# Makita 7-1/4 Hypoid Saw teardown



## superUnknown (Jan 20, 2015)

Hi! I'm new here.

I wanted to have a real good look at the new hypoid saw and see if it stacks up to the Skilsaw 77 Wormdrive.
This is not your run-of-the-mill tool review. I teardown the saw and have a look at the guts, explain the hypoid gear, test the motor and have a few laughs. 

What do you think of the Skil 77? Does the Makita seem as good?

Bored of lame tool reviews? Meet Makita's new Hypoid Saw (youtube)


----------



## PaliBob (May 15, 2010)

superUnknown said:


> ........... Does the Makita seem as good?.............


The Makita may be the best ever but I am suspicious of the motivation of a first time Poster for a Rave review..


----------



## superUnknown (Jan 20, 2015)

oh-no! you're on to me. :blink:
Seriously, "rave review"? I took the thing apart; good, bad, indifferent. Maybe I should have done it like everybody else? Tell you how comfortable in the hand it is.:laughing:


----------



## Thorn495 (Feb 28, 2014)

That was a very thorough review of it. Can you do one of the Makita RP230FC 3-1/4HP Plunge Router next?


----------



## superUnknown (Jan 20, 2015)

Thorn495 said:


> That was a very thorough review of it. Can you do one of the Makita RP230FC 3-1/4HP Plunge Router next?

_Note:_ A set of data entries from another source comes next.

(* ===== verification/LinkRefine.v ===== *)
(** * The handlers of a link refine the protocol

    Whatever a link does on an event is a sequence of steps of
    [LinkProtocol], so that what holds of the protocol holds of two links. *)

From S2P Require Import Prelude Chainfee Shachain UpdateLog Channel ChannelToy ChannelLog ChannelView ChannelInv.
From S2P Require Import ChannelCommit ChannelAfter ChannelSteps ChannelRun ChannelHist ChannelPast ChannelCompact.
From S2P Require Import ChannelClosed ChannelPastSteps ChannelPeers ChannelSystem ChannelAgreement Quiescer Link.
From S2P Require Import LinkProtocol.

(** ** The error that a closed window gives *)

Section Window.
Context {HP : HashPrims} {CP : ChannelPrims}.

(** Methods that never say that the window is closed. *)
Definition windowed {A} (m : M A) : Prop := ∀ lc lc' e, m lc = (lc', Err e) → is_no_window e = false.

Lemma windowed_bind {A B} (m : M A) (k : A → M B) : windowed m → (∀ a, windowed (k a)) → windowed (m ≫= k).
Proof.
  intros Hm Hk lc lc' e. unfold mbind, M_bind. destruct (m lc) as [lc1 [a|e1]] eqn:E; [by apply Hk|].
  intros [= <- <-]. by eapply Hm.
Qed.
Lemma windowed_ret {A} (a : A) : windowed (mret a).
Proof. by intros ???. Qed.
Lemma windowed_get : windowed get.
Proof. by intros ???. Qed.
Lemma windowed_modify f : windowed (modify f).
Proof. by intros ???. Qed.
Lemma windowed_check b e : is_no_window e = false → windowed (check b e).
Proof. intros He lc lc' e'. destruct b; [done|]. by intros [= _ <-]. Qed.
Lemma windowed_lift {A} (r : result channel_error A) : (∀ e, r = Err e → is_no_window e = false) → windowed (lift r).
Proof. intros Hr lc lc' e [= _ E]. by apply Hr. Qed.

Lemma resolve_view_windowed lc whose v acc e : resolve_view lc whose v = (acc, Err e) → is_no_window e = false.
Proof.
  assert (∀ party l acc acc' e, resolve_entries lc whose party acc l = (acc', Err e) → is_no_window e = false) as H.
  { intros party l. induction l as [|x l IH]; intros a a' e'; simpl; [done|].
    destruct (resolve_entry lc whose party a x) as [a1|e1] eqn:E; [apply IH|]. intros [= _ <-].
    unfold resolve_entry, fetch_parent, rbind in E. by repeat case_match; simplify_eq. }
  unfold resolve_view. destruct (resolve_entries _ _ Local _ _) as [a1 [[]|e1]] eqn:E1; [apply H|].
  intros [= _ <-]. by eapply H.
Qed.
(* ===== verification/Links.v ===== *)
(** * Two links

    Two links of [Link] with the messages between them. Every run of theirs
    is a run of the two channels, so what [ChannelAgreement] shows holds of
    them; quiescence comes with a channel at rest, and with an initiator that
    the two agree on. The last section is about the held invoices, which a link
    resolves without a look at its quiescer. *)

From S2P Require Import Prelude CircuitMap Chainfee Shachain UpdateLog Channel ChannelToy ChannelLog ChannelView ChannelInv.
From S2P Require Import ChannelCommit ChannelAfter ChannelSteps ChannelRun ChannelHist ChannelPast ChannelCompact.
From S2P Require Import ChannelClosed ChannelPastSteps ChannelPeers ChannelSystem ChannelAgreement Quiescer Link.
From S2P Require Import LinkProtocol LinkRefine.

(** ** The system *)

Record links := Links { ls_link : channel_party → link; ls_wire : channel_party → list wire }.

(** What happens to a link, and the next message of the other that it gets. *)
Inductive link_action :=
| Happens (p : channel_party) (ev : link_event)
| Arrives (p : channel_party) (decide_add : payment_descriptor → add_outcome).

Definition running (s : links) : Prop := ∀ p, lk_failed (ls_link s p) = false.
#[export] Instance running_decision s : Decision (running s).
Proof.
  destruct (lk_failed (ls_link s Local)) eqn:E; [right; intros H; by rewrite H in E|].
  destruct (lk_failed (ls_link s Remote)) eqn:E'; [right; intros H; by rewrite H in E'|]. left. by intros [].
Defined.

Definition is_upstream (ev : link_event) : bool := match ev with Upstream _ _ => true | _ => false end.

(** A commitment that cannot be signed for a new fee is only logged: the
    channel may be left in the middle of the method. *)
Definition is_commitment_error (r : result fee_error ()) : bool :=
  match r with Err (FeeCommitment _) => true | _ => false end.

(** The calls of the channels. *)
Definition calls (s : links) : nat := lk_calls (ls_link s Local) + lk_calls (ls_link s Remote).

Section System.
Context {HP : HashPrims} {CP : ChannelPrims} {LP : LinkPrims}.

(** The link after an event, with the effects of that event. *)
Definition handled (ev : link_event) (l : link) : link * result fee_error () := htlc_manager ev (set_effects [] l).

(** The links run as long as none has failed. *)
Definition links_act (a : link_action) (s : links) : option links :=
  if decide (running s) then
    match a with
    | Happens p ev =>
        let '(l, r) := handled ev (ls_link s p) in
        if is_upstream ev || is_commitment_error r then None
        else Some (Links (update_at p l (ls_link s))
                     (update_at p (ls_wire s p ++ wires_of (lk_effects l)) (ls_wire s)))
    | Arrives p d =>
        match ls_wire s (counter_party p) with
        | [] => None
        | w :: ws =>
            let l := (handled (Upstream w d) (ls_link s p)).1 in
            Some (Links (update_at p l (ls_link s))
                    (update_at p (ls_wire s p ++ wires_of (lk_effects l)) (update_at (counter_party p) ws (ls_wire s))))
        end
    end
  else None.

Would you settle for a Bosch Colt?


----------



## rayking49 (Nov 6, 2011)

I enjoyed that. Thanks for sharing.


----------



## Merkava_4 (Nov 22, 2012)

Hi, I watched your video and was very impressed by your Snap-on Phillips screwdriver and your other high quality hand tools such as your Knipex pliers and what I think may be a MAC pick. Not so impressed by the Makita saw though. :smile:


----------



## Oneal-Woodworking (Apr 14, 2013)

superUnknown said:


> Would you settle for a Bosch Colt?


Hell Yes! :yes:

(thought your other review was awesome) :thumbsup:


----------